Following the dictates of etiquette, I warmed my nose.
It was nine-twenty, and we were both sporting satisfied Toby-class grins by the time we coasted down Topanga Canyon Boulevard toward the sea. As we hit the Pacific Coast Highway an offshore breeze kicked up, right on cue, fracturing the sunlit ocean skin into a tangled riot of scattered light. Two surfers slid gracefully down the smooth slope of a single wave.
The PCH was clogged with the usual rush-hour glut, a ten-mile-long line of cars two abreast, their drivers staring straight ahead at the rear end of the car in front, ignoring the hypnotic blue expanse of the Pacific, minds full of columns of figures, morning meetings, and the possibility of a pink slip at the end of the day.
"Where are they all going?" Nana said, surveying the traffic. "Why don't they just stay here?
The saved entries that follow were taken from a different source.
(** After a [Flush] without error the batch has a connection, in use or given back. *)
Lemma Flush_keeps_conn c0 b w :
  batch_inv c0 b w →
  ∃ b' w' e, batch_Flush b w = Some (b', w', e) ∧ batch_inv c0 b' w' ∧ (e = None → is_Some (b_conn b')).
Proof.
  intros Hi. unfold batch_Flush. destruct (sent b) eqn:Es; [by do 3 eexists|].
  destruct (b_err b) eqn:Ee; [by do 3 eexists|].
  destruct (reopen_keeps c0 (released b) b w Hi) as (b1 & w1 & r & -> & Es1 & _ & _ & _ & H); [done..|].
  cbn [mbind option_bind]. destruct H as [(He & Hr & H)|(Hr & c & Hc & H)].
  { destruct r as [e|]; [|done]. do 3 eexists. split; [done|]. split; [by apply inv_released|done]. }
  rewrite Es in Es1.
  destruct r as [e|]; [do 3 eexists; split; [done|]; split; [by eapply inv_intro|done]|].
  destruct (Nat.eqb _ _); [do 3 eexists; split; [done|]; split; [by eapply inv_intro|by cbn; rewrite Hc]|].
  rewrite Hc. cbn [mbind option_bind]. destruct (call _ w1) as [o w2] eqn:E2.
  pose proof (held_call _ _ _ _ _ _ _ H (use_same c (EvData c _) eq_refl) E2) as H2.
  destruct (open_intro c0 b1 w2 c Hr Hc H2) as [Ho1 Ho2]. destruct o as [e|].
  - destruct (broken e); [|do 3 eexists; split; [done|]; split; [by eapply inv_intro|done]].
    destruct (release_ends c0 (Some (ErrNet e)) (Some (ErrNet e)) b1 w2 Ho1 Ho2) as (b' & w' & e' & E & Hk).
    do 3 eexists. split; [exact E|]. split; [done|]. revert E.
    destruct (b_release _ b1 w2) as [[??]|]; [|done]. by intros [= <- <- <-].
  - destruct (closeOnFlush b1).
    + destruct (finish_keeps c0 b1 w2 c Hr Hc H2) as (w3 & e & -> & Hf1 & Hf2). cbn [mbind option_bind].
      destruct (release_keeps c0 e b1 w3 Hf1 Hf2) as (b' & w' & -> & Hk & Hrk & _ & _ & _ & _ & Hck).
      do 3 eexists. split; [done|]. split; [by apply inv_released|]. cbn. by rewrite Hck, Hc.
    + do 3 eexists. split; [done|]. split; [by eapply inv_intro|]. cbn. by rewrite Hc.
Qed.

Lemma Flush_keeps c0 b w : batch_inv c0 b w → keeps c0 (batch_Flush b w).
Proof. intros Hi. destruct (Flush_keeps_conn c0 b w Hi) as (b' & w' & e & H & Hk & _). by exists b', w', e. Qed.

Lemma set_blk_inv c0 b w k : batch_inv c0 b w → batch_inv c0 (set_blk b k) w.
Proof. done. Qed.

Lemma append_blocks_keeps c0 ks b w : batch_inv c0 b w → keeps c0 (append_blocks ks b w).
Proof.
  revert b w. induction ks as [|k ks IH]; intros b w Hi; [by do 3 eexists|]. cbn [append_blocks].
  destruct (Flush_keeps_conn c0 b w Hi) as (b' & w' & e & -> & Hk & Hc). cbn [mbind option_bind].
  destruct e as [e|]; [by do 3 eexists|]. destruct (Hc eq_refl) as [c ->]. cbn [mbind option_bind].
  by apply IH, set_blk_inv.
Qed.

Lemma Close_keeps c0 b w : batch_inv c0 b w → keeps c0 (batch_Close b w).
Proof.
  intros Hi. unfold batch_Close. destruct (sent b || released b) eqn:E; [by do 3 eexists|].
  apply orb_false_iff in E as [Es Er]. destruct (held_conn c0 b w Hi Er) as (c & Hc & Hh).
  destruct (finish_keeps c0 b w c Er Hc Hh) as (w' & e & -> & Ho1 & Ho2).
  by apply release_ends.
Qed.

(** Every operation returns and keeps the invariant, or it is one of the two that look
    into a connection the batch does not have. *)
Lemma run_op_keeps c0 o b w :
  batch_inv c0 b w →
  keeps c0 (run_op o b w) ∨ (run_op o b w = None ∧ needs_conn o ∧ b_conn b = None).
Proof.
  intros Hi. pose proof Hi as (Hh & Hc & Hs).
  destruct o as [v|v|ks| | | | |idx|app]; cbn [run_op]; try (left; by auto using Append_keeps, Flush_keeps,
    Send_keeps, Close_keeps, columnAppend_keeps).
  - unfold AppendStruct. destruct (b_err b); [left; by do 3 eexists|].
    destruct (b_conn b) eqn:E; [left|by right]. cbn [mbind option_bind].
    destruct v; [by apply Append_keeps|by do 3 eexists].
  - unfold batch_AppendRows. destruct (sent b); [left; by do 3 eexists|].
    destruct (b_err b); [left; by do 3 eexists|]. unfold appendRowsBlocks.
    destruct ks; [left; by do 3 eexists|]. destruct (b_conn b) eqn:E; [left|by right].
    by apply append_blocks_keeps, set_blk_inv.
  - left. by apply release_ends.
  - left. by apply release_ends.
Qed.

(** A sequence of operations returns, or stops at one that looks into a nil connection. *)
Lemma run_ops_keeps c0 os b w :
  batch_inv c0 b w →
  (∃ b' w' es, run_ops os b w = Some (b', w', es) ∧ batch_inv c0 b' w') ∨
  (∃ pre o post b' w' es, os = pre ++ o :: post ∧ run_ops pre b w = Some (b', w', es)
     ∧ batch_inv c0 b' w' ∧ needs_conn o ∧ b_conn b' = None).
Proof.
  revert b w. induction os as [|o os IH]; intros b w Hi; [left; by do 3 eexists|].
  cbn [run_ops]. destruct (run_op_keeps c0 o b w Hi) as [(b1 & w1 & e & E & H1)|(E & Hn & Hc)].
  - rewrite E. cbn [mbind option_bind].
    destruct (IH b1 w1 H1) as [(b' & w' & es & -> & H)|(pre & o' & post & b' & w' & es & -> & Hp & H)].
    + left. by exists b', w', (e :: es).
    + right. exists (o :: pre), o', post, b', w', (e :: es). split; [done|]. split; [|done].
      cbn [run_ops]. rewrite E. cbn [mbind option_bind]. by rewrite Hp.
  - right. exists [], o, os, b, w, []. done.
Qed.

(** [prepareBatch] gives back the connection or makes a batch that satisfies the invariant. *)
Lemma prepareBatch_keeps c query_ok closeFlush rel sorted k w :
  held_is c w (Some c) →
  ∃ ob w', prepareBatch c query_ok closeFlush rel sorted k w = Some (ob, w') ∧
    match ob with None => held_is c w' (if query_ok then None else Some c) | Some b => batch_inv c b w' ∧ b_err b = None ∧ sent b = false ∧ b_block b = k end.
Proof.
  intros H. unfold prepareBatch. destruct query_ok; [|by do 2 eexists]. cbn [negb].
  assert (∀ w e, held_is c w (Some c) → held_is c (log (EvRelease c e) w) None) as Hrel.
  { intros ? e Hh. eapply held_log; [exact Hh|]. simpl. by rewrite bool_decide_true. }
  destruct (call (EvQuery c) w) as [o w1] eqn:E1.
  pose proof (held_call _ _ _ _ _ _ _ H (use_same c (EvQuery c) eq_refl) E1) as H1.
  destruct o as [e|]; [do 2 eexists; split; [done|]; by apply Hrel|].
  destruct (call (EvFirstBlock c) w1) as [o w2] eqn:E2.
  pose proof (held_call _ _ _ _ _ _ _ H1 (use_same c (EvFirstBlock c) eq_refl) E2) as H2.
  destruct o as [e|]; [do 2 eexists; split; [done|]; by apply Hrel|].
  destruct sorted; [|do 2 eexists; split; [done|]; by apply Hrel]. cbn [negb].
  set (b := MkBatch _ _ _ _ _ _). destruct rel.
  - destruct (finish_keeps c b w2 c eq_refl eq_refl H2) as (w3 & e & -> & Ho1 & Ho2). cbn [mbind option_bind].
    destruct (release_keeps c e b w3 Ho1 Ho2) as (b' & w' & -> & Hh & Hr & Hs & Hb & He & _).
    do 2 eexists. split; [done|]. split; [by apply inv_released|done].
  - do 2 eexists. split; [done|]. split; [by eapply inv_intro|done].
Qed.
Why don't we just stay here?"
"They've got things to do," I said as the light changed and I eased Alice out into the left-hand lane heading south. "Money to make, promises to keep. Miles to go before they sleep."
"I know that one," she said. "That poet with all the white hair."
"Kris Kringle?"
"Something like that, something about winter." She was wearing white shorts that had miraculously materialized from her purse and one of my shirts, so big on her that its shoulders hung to her elbows. Her hipbones jutted beneath the belt loops of the shorts. A wisp of black hair, still damp from her, or our, shower, was plastered to her cheek, nestled into the curved shadow below her cheekbone. I reached over and gently lifted it loose. It promptly fell back into precisely the same place. It knew where it belonged.